Kanzlerin sucht die Offensive

Merkel greift immer häufiger in die Diskussionen innerhalb der Koalition ein.

Berlin. Geführt hat sie immer, nur anders, lautlos, unscheinbar. Was manche für eine raffinierte Strategie der Selbstdarstellung hielten. Passé. Angela Merkel stellt sich gerade um. Die Machtworte häufen sich. Die FDP, aber auch das eigene Lager, die Union, fordert ihr mehr ab: Mehr klare Kante.

Anfang des Jahres stellte die Kanzlerin klar, dass sie die Steuerschätzung abwarten will. Seither verlief kaum eine Woche ohne weitere Machtworte. Die Steuersünder-CD wird gekauft, das Steuerprivileg für Hoteliers bleibt, für die Jobcenter soll das Grundgesetz geändert werden. An Westerwelles "spätrömische Dekadenz" nimmt sie Anstoß, "nicht mein Duktus", sagt sie. Zuletzt hat sie am Wochenende Umweltminister Norbert Röttgen (CDU) eingefangen mit dem Satz, alle "Vorfestlegungen" zum Atomausstieg seien "verfrüht".
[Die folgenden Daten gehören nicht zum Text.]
Lemma app_nil_l (t : string) : "" +:+ t = t.
Proof. done. Qed.

Lemma drop_drop (m n : nat) (s : string) : drop n (drop m s) = drop (m + n) s.
Proof.
  revert s; induction m as [|m IH]; intros s; simpl; [done|].
  destruct s as [|c s]; [by destruct n|apply IH].
Qed.

Lemma drop_ge (n : nat) (s : string) :
  (String.length s ≤ n)%nat → drop n s = "".
Proof.
  revert s; induction n as [|n IH]; intros [|c s] Hn; simpl in *;
    try done; try lia. apply IH. lia.
Qed.

Lemma take_drop (n : nat) (s : string) : take n s +:+ drop n s = s.
Proof.
  revert s; induction n as [|n IH]; intros [|c s]; simpl; try done.
  by rewrite app_cons, IH.
Qed.

Lemma length_app (s t : string) :
  String.length (s +:+ t) = (String.length s + String.length t)%nat.
Proof.
  induction s as [|c s IH]; [done|]. rewrite app_cons. simpl. by rewrite IH.
Qed.

Lemma drop_app_length (s t : string) : drop (String.length s) (s +:+ t) = t.
Proof. induction s as [|c s IH]; [by destruct t|by rewrite app_cons]. Qed.

Lemma take_length_le (n : nat) (s : string) :
  (n ≤ String.length s)%nat → String.length (take n s) = n.
Proof.
  revert s; induction n as [|n IH]; intros [|c s] Hn; simpl in *; try done; try lia.
  rewrite IH; [done|lia].
Qed.

Lemma HasPrefix_app (p r : string) : HasPrefix (p +:+ r) p = true.
Proof.
  induction p as [|a p IH]; [done|]. rewrite app_cons. simpl.
  by rewrite Ascii.eqb_refl.
Qed.

Lemma HasPrefix_inv (s p : string) :
  HasPrefix s p = true → ∃ r, s = p +:+ r.
Proof.
  revert s; induction p as [|a p IH]; intros s H; simpl in *.
  - by exists s.
  - destruct s as [|b s]; [done|].
    destruct (Ascii.eqb_spec a b) as [->|]; [|done].
    destruct (IH _ H) as [r ->]. by exists r.
Qed.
Am meisten hat sie wohl die Dekadenz-Debatte irritiert. Gefahr im Verzug ist eher in der Atomdebatte. Da hat Hessens Ministerpräsident Roland Koch (CDU) ihr ein Basta abgenötigt, als er erklärte, er jedenfalls werde "nicht länger schweigen", wenn jemand weiter versuche, Koalitionsvertrag und CDU-Grundsatzprogramm "mit ein paar Interviews zu verändern".

24 Stunden später schickte sie ihren Sprecher Ulrich Wilhelm vor, um den Minister an den Koalitionsvertrag zu erinnern. Röttgens Atomdebatte sei ein Thema, "das alle aufbringt", heißt es in der CDU. Zweimal haben sie in der Führung heftig darüber gestritten, zunächst im Präsidium, am Montag im Vorstand.

Auch FDP-Chef Westerwelle wurde deshalb schon vorstellig. Durch die Blume mahnt auch er Machtworte an, wenn er die Kanzlerin an Konrad Adenauer erinnert ("Das Wichtigste ist der Mut").

Da staut sich einiges auf, und es wird Zeit, dass Westerwelle, Merkel und CSU-Chef Horst Seehofer wieder zusammen essen gehen. Am Mittwoch ist es wieder so weit. Es gibt viel zu besprechen.

Interviews kann Merkel nicht verhindern. Dagegen hat sie kein Mittel. Sie kann nur dafür sorgen, dass die Politik ihrer Regierung nicht umgedeutet wird. Sie hofft insgeheim noch, dass sich die Abläufe im Laufe des Jahres beruhigen werden. Ihr wäre es recht, wenn sie sich nicht neu erfinden müsste und "Basta" die Ausnahme bliebe.

Auch die Welpenfraktion im Kabinett macht es Merkel nicht leicht. Verteidigungsminister Karl-Theodor zu Guttenberg (CSU) hat Zug um Zug die Afghanistan-Politik neu definiert. Nicht minder kess ist Röttgen, der den Klimagipfel anders als Merkel einordnete und Landeskollegen auflaufen lässt.